Fort znajduje się przy ul. Lechickiej, za marketem Biedronka:
Fort Va został zbudowany w latach 1887-1890 przez armię pruską. Przez lata obiekt służył jednak różnym armiom i różnym celom. - Od 1890 roku do 1918 r. fort zajmowali Prusacy. W okresie międzywojennym - Polacy, którzy uformowali tutaj Poznański Ochotniczy Batalion Śmierci. Byla to jednostka złożona ze wszystkich "wywijasów", którzy zostali wysłani na front walki z Bolszewikami i budzili powszechne przerażenie zarówno po stronie sowieckiej jak i polskiej. Od 1939 r. przejął go Wehrmacht, który w 1945 r. bronił się przed szturmującą Armią Czerwoną, która na pewien czas przejęła fort. Po II wojnie światowej, aż do 1975 r. zajmowało go wojsko a następnie do lat 90. milicja obywatelska. Później fort popadał w coraz większe zapomnienie i od 2007 r. przejęliśmy go my - stowarzyszenie Kernwerk - tłumaczy Kłoskowski.
Wywieźli 250 ton gruzu
Przez siedem lat obiekt oczyszczono pomieszczenia, uporządkowano tereny zielone czy wycięto krzaki i drzewa zagrażające obiektowi. Przez ten czas usunięto w sumie stąd 250 ton gruzu.

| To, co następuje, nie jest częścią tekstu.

(** What a receiver reads: the header's type, then the structure behind it. A
    storage request carries its payload in its last [payload_size] bytes, a
    reply behind its structure. *)
Definition decode (buf : list Z) : option message :=
  let hdr := header_of buf in
  let off := sizeof_MsgHeader in
  match MsgHeader.type hdr with
  | MsgType.kStorageOp =>
      Some (MStorageOp (cread StorageOpMsg.layout off buf)
              (drop (length buf - Z.to_nat (MsgHeader.payload_size hdr)) buf))
  | MsgType.kStorageOpReply =>
      Some (MStorageOpReply (cread StorageOpReplyMsg.layout off buf) (drop (off + csize StorageOpReplyMsg.layout) buf))
  | MsgType.kAllocateBlocks => Some (MAllocateBlocks (cread AllocateBlocksMsg.layout off buf))
  | MsgType.kAllocateBlocksReply => Some (MAllocateBlocksReply (cread AllocateBlocksReplyMsg.layout off buf))
  | MsgType.kDiscardBlocks => Some (MDiscardBlocks (cread DiscardBlocksMsg.layout off buf))
  | MsgType.kRegisterServer => Some (MRegisterServer (cread RegisterServerMsg.layout off buf))
  | MsgType.kRegisterServerReply => Some (MRegisterServerReply (cread RegisterServerReplyMsg.layout off buf))
  | MsgType.kRegisterVolume => Some (MRegisterVolume (cread RegisterVolumeMsg.layout off buf))
  | MsgType.kRegisterVolumeReply =>
      let num := cread i32c (off + RegisterVolumeReplyMsg.off_num_servers) buf in
      Some (MRegisterVolumeReply (RegisterVolumeReplyMsg.mk
              (take (Z.to_nat num) (cread RegisterVolumeReplyMsg.tablec (off + RegisterVolumeReplyMsg.off_servers) buf))
              (cread u32c (off + RegisterVolumeReplyMsg.off_vol_id) buf)
              (cread schedc (off + RegisterVolumeReplyMsg.off_sched_type) buf)))
  | MsgType.kUpdateServerStats => Some (MUpdateServerStats (cread UpdateServerStatsMsg.layout off buf))
  | MsgType.kUpdateServerStatsReply => Some (MUpdateServerStatsReply (cread UpdateServerStatsReplyMsg.layout off buf))
  | MsgType.kCommitServerMode => Some (MCommitServerMode (cread CommitServerModeMsg.layout off buf))
  | MsgType.kGetServerStats => Some (MGetServerStats (cread GetServerStatsMsg.layout off buf))
  | MsgType.kGetServerStatsReply =>
      let num := cread i32c (off + GetServerStatsReplyMsg.off_num_servers) buf in
      Some (MGetServerStatsReply (GetServerStatsReplyMsg.mk
              (cread u32c (off + GetServerStatsReplyMsg.off_vol_id) buf)
              (take (Z.to_nat num) (cread GetServerStatsReplyMsg.tablec (off + GetServerStatsReplyMsg.off_servers) buf))))
  | MsgType.kGetControllerTime => Some MGetControllerTime
  | MsgType.kGetControllerTimeReply => Some (MGetControllerTimeReply (cread GetControllerTimeReplyMsg.layout off buf))
  | MsgType.kUnnamed _ => None
  end.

Dziś zwiedzać można zarówno cześć podziemną, jak i naziemną obiektu. Stałe wystawy prezentują historię Twierdzy Poznań, rozwój fortyfikacji oraz walki o Poznań w 1945 roku. W koszarach można zobaczyć jak żyli żołnierze na forcie, gdzie stały armaty i jakiej używano amunicji. W podziemiach zobaczyć można między innymi długi korytarz biegnący pod fosą oraz kaponierę czołowo-barkową.

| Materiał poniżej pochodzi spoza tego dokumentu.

Definition policy_ComputeModes (env : Env) (stats : ServerStatsList) (load : SystemLoad) (p : policy)
    : outcome (Status ServerModes * policy) :=
  let base s := RWIsolationBase.ComputeModes RWIsolationBase.GetPeakIOPS
                  (junk_modes env) (clock env 0) (clock env 1) (clock env 2) stats load s in
  match p with
  | NoOp => Ok (MakeError ENOTSUP, NoOp)
  | PolicyProfileGuided s => Ok (MakeError ENOTSUP, PolicyProfileGuided s)
  | PolicyRWIsolationStrict s => on_state PolicyRWIsolationStrict (base s)
  | PolicyRWIsolationWeak s => on_state PolicyRWIsolationWeak (base s)
  | PolicyAdaptiveRWIsolationWeak s =>
      on_state PolicyAdaptiveRWIsolationWeak
        (AdaptiveRWIsolation.ComputeModes (junk_modes env) (clock env 0) (clock env 1) (clock env 2) stats load s)
  | PolicyProfileGuidedRWIsolation s =>
      on_state PolicyProfileGuidedRWIsolation
        (ProfileGuidedRWIsolation.ComputeModes (junk_modes env) (clock env 0) (clock env 1) (clock env 2) stats load s)
  end.

Definition policy_ComputeWeights (env : Env) (stats : ServerStatsList) (op : OpType.t)
    (load : SystemLoad) (p : policy) : outcome (Status ServerWeights) :=
  match p with
  | NoOp => Ok (MakeError ENOTSUP)
  | PolicyProfileGuided s => ProfileGuided.ComputeWeights stats op load s
  | PolicyRWIsolationStrict _ => RWIsolationStrict.ComputeWeights (junk_weights env) stats op
  | PolicyRWIsolationWeak _ => RWIsolationWeak.ComputeWeights (junk_weights env) stats op
  | PolicyAdaptiveRWIsolationWeak _ => AdaptiveRWIsolation.ComputeWeights (junk_weights env) stats op
  | PolicyProfileGuidedRWIsolation s => ProfileGuidedRWIsolation.ComputeWeights stats op load s
  end.

Definition policy_GetDiskPeakIOPS (server_id : ServerID) (p : policy) : Status DiskPeakIOPS :=
  match p with
  | PolicyProfileGuidedRWIsolation s => ProfileGuidedRWIsolation.GetDiskPeakIOPS server_id s
  | _ => MakeError ENOTSUP
  end.

#[global] Instance policy_scheduler : BaseScheduler policy := {|
  AddServer := policy_AddServer;
  ComputeModes := policy_ComputeModes;
  ComputeWeights := policy_ComputeWeights;
  GetDiskPeakIOPS := policy_GetDiskPeakIOPS;
|}.

(** The constructor's choice of a policy. *)
Definition make_policy (sched_type : Config.ControlPlaneSchedulerType) (time : Z) : policy :=
  match sched_type with
  | Config.kNoOp => NoOp
  | Config.kProfileGuided => PolicyProfileGuided ProfileGuided.init
  | Config.kRWIsolationStrict => PolicyRWIsolationStrict (RWIsolationBase.init time)
  | Config.kRWIsolationWeak => PolicyRWIsolationWeak (RWIsolationBase.init time)
  | Config.kAdaptiveRWIsolationWeak => PolicyAdaptiveRWIsolationWeak (AdaptiveRWIsolation.init time)
  | Config.kProfileGuidedRWIsolation =>
      PolicyProfileGuidedRWIsolation (ProfileGuidedRWIsolation.init time)
  end.

(** ** The scheduler *)

Module Scheduler.
Section Scheduler.
Context {S : Type} `{!BaseScheduler S}.

Record t := mk {
  num_servers_ : Z;
  stats_mgr_ : ServerStatsManager.t;
  sched_ : S;
  telemetry_map_ : list (option (TelemetryStream.t (T := DiskServerTelemetry.t)));
  stop_ : bool;
  freeze_weights_ : bool;
  freeze_modes_ : bool;
}.
#[global] Instance settable : Settable t :=
  settable! mk <num_servers_; stats_mgr_; sched_; telemetry_map_; stop_; freeze_weights_; freeze_modes_>.

Definition init (sched : S) : t :=
  mk 0 ServerStatsManager.init sched (replicate (Z.to_nat kNumMaxServers) None) false false false.

Definition AddServer (env : Env) (server_id : ServerID) (name : string) (model : option DiskModel.t)
    (s : t) : outcome (Status unit * t) :=
  r ← ControlScheduler.AddServer env server_id name model (sched_ s);
  let s1 := s <| sched_ := snd r |> in
  match fst r with
  | MakeError e => Ok (MakeError e, s1)
  | Value _ =>
      mgr ← ServerStatsManager.AddServer server_id (stats_mgr_ s1);
      tel ← at_put (telemetry_map_ s1) server_id (Some TelemetryStream.init);
      Ok (Value tt, s1 <| stats_mgr_ := mgr |> <| telemetry_map_ := tel |>
                       <| num_servers_ := u64 (num_servers_ s1 + 1) |>)
  end.

Definition GetDiskPeakIOPS (server_id : ServerID) (s : t) : Status DiskPeakIOPS :=
  ControlScheduler.GetDiskPeakIOPS server_id (sched_ s).

Definition GetServerStats (s : t) : outcome (Status ServerStatsList) :=
  l ← ServerStatsManager.GetServerStatsList (stats_mgr_ s); Ok (Value l).

Definition GetSystemLoad (s : t) : Status SystemLoad :=
  Value (ServerStatsManager.GetSystemLoad (stats_mgr_ s)).

Definition GetDataPlaneServerStats (server_id : ServerID) (s : t) : outcome (Status DataPlaneServerStats) :=
  d ← ServerStatsManager.GetDataPlaneServerStats server_id (stats_mgr_ s); Ok (Value d).

Definition UpdateServerStats (time : Z) (server_id : ServerID) (stats : ServerStats.t)
    (is_override is_update_system_load : bool) (s : t) : outcome (Status unit * t) :=
  mgr ← ServerStatsManager.UpdateServerStats server_id stats is_override is_update_system_load (stats_mgr_ s);
  p ← at_ (telemetry_map_ s) server_id;
  stream ← deref p;
  stream' ← TelemetryStream.TraceBuffered (DiskServerTelemetry.mk time stats) stream;
  tel ← at_put (telemetry_map_ s) server_id (Some stream');
  Ok (Value tt, s <| stats_mgr_ := mgr |> <| telemetry_map_ := tel |>).

Definition CommitServerMode (server_id : ServerID) (mode : ServerMode.t) (s : t)
    : outcome (Status unit * t) :=
  mgr ← ServerStatsManager.CommitServerMode server_id mode (stats_mgr_ s);
  Ok (Value tt, s <| stats_mgr_ := mgr |>).

Definition Stop (s : t) : t :=
  s <| stats_mgr_ ::= ServerStatsManager.Stop |> <| stop_ := true |>.
Definition FreezeWeights (s : t) : t := s <| freeze_weights_ := true |>.
Definition FreezeModes (s : t) : t := s <| freeze_modes_ := true |>.
Definition FreezeLoad (s : t) : t := s <| stats_mgr_ ::= ServerStatsManager.FreezeLoad |>.

(** The first loop of [Update]: the new modes, for the weight computation. *)
Definition with_modes (modes : ServerModes) (stats : ServerStatsList) : outcome ServerStatsList :=
  ofold (fun acc st =>
    m ← at_ modes (ServerStats.server_id st);
    Ok (acc ++ [st <| ServerStats.mode := m |>])) [] stats.

(** An optional array's entry for a server, the old value without the array. *)
Definition pick {A} (arr : Status (list A)) (server_id : ServerID) (old : A) : outcome A :=
  match arr with Value l => at_ l server_id | MakeError _ => Ok old end.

Zwiedzający mogą wziąć udział w podstawowym przeszkoleniu wojskowym, a dzieci na warsztatach poznają historię fortyfikacji.
Dodatkową atrakcją na Dni Twierdzy Poznań jest obecność grupy rekonstrukcyjnej 3. Bastion Grolman z dioramą stanowiska bojowego wraz z radiostacją.Czołg z filmu i Chevrolet Canada
Inną atrakcją weekendu jest możliwość zwiedzenia na co dzień zamkniętej tzw. redity przyczółka mostowego na Ostrowie Tumskim. Została ona zbudowana w pierwszej połowie XIX w. To jedyna budowla tego typu, która zachowała się w Poznaniu. Obiekt udostępniany jest publiczności po raz pierwszy.
W niedzielę w godz. 10:00-16:00 na ulicy Dziekańskiej rozgości się obóz wojskowy różnych formacji z zabytkowymi pojazdami, kuchnia polowa, strzelnica wiatrówkowa oraz stoisko księgarskie. Będzie można zobaczyć między innymi replikę czołgu lekkiego Renault FT-17 zbudowanego dla potrzeb filmu Jerzego Hoffmana „Bitwa Warszawska 1920”. Niewątpliwą atrakcją będą przejażdżki jedyną w Polsce drugowojenną ciężarówką Chevrolet Canada C60-S. W przestrzeni Ostrowa Tumskiego pojawią się rekonstruktorzy, przede wszystkim w mundurach oraz strojach sprzed 1918 roku przybliżając klimat tych lat. O godz. 14 zaprezentują oni między innymi scenkę z życia garnizonu poznańskiej twierdzy czasu Wielkiej Wojny.
Ostrów Tumski w Poznaniu:
Poznań bronił Berlina
Większość poznańskich fortyfikacji, która przetrwała do dzisiejszych dni, powstała po II rozbiorze Polski, kiedy miasto włączono do Prus. Poznań stał się wtedy twierdzą, która w razie konfliktu z Rosją blokowała główny kierunek na Berlin.
Współorganizatorem II Dni Twierdzy jest Poznańska Lokalna Organizacja Turystyczna. Podczas ubiegłorocznej edycji imprezy fortyfikacje odwiedziło 8 tys. osób.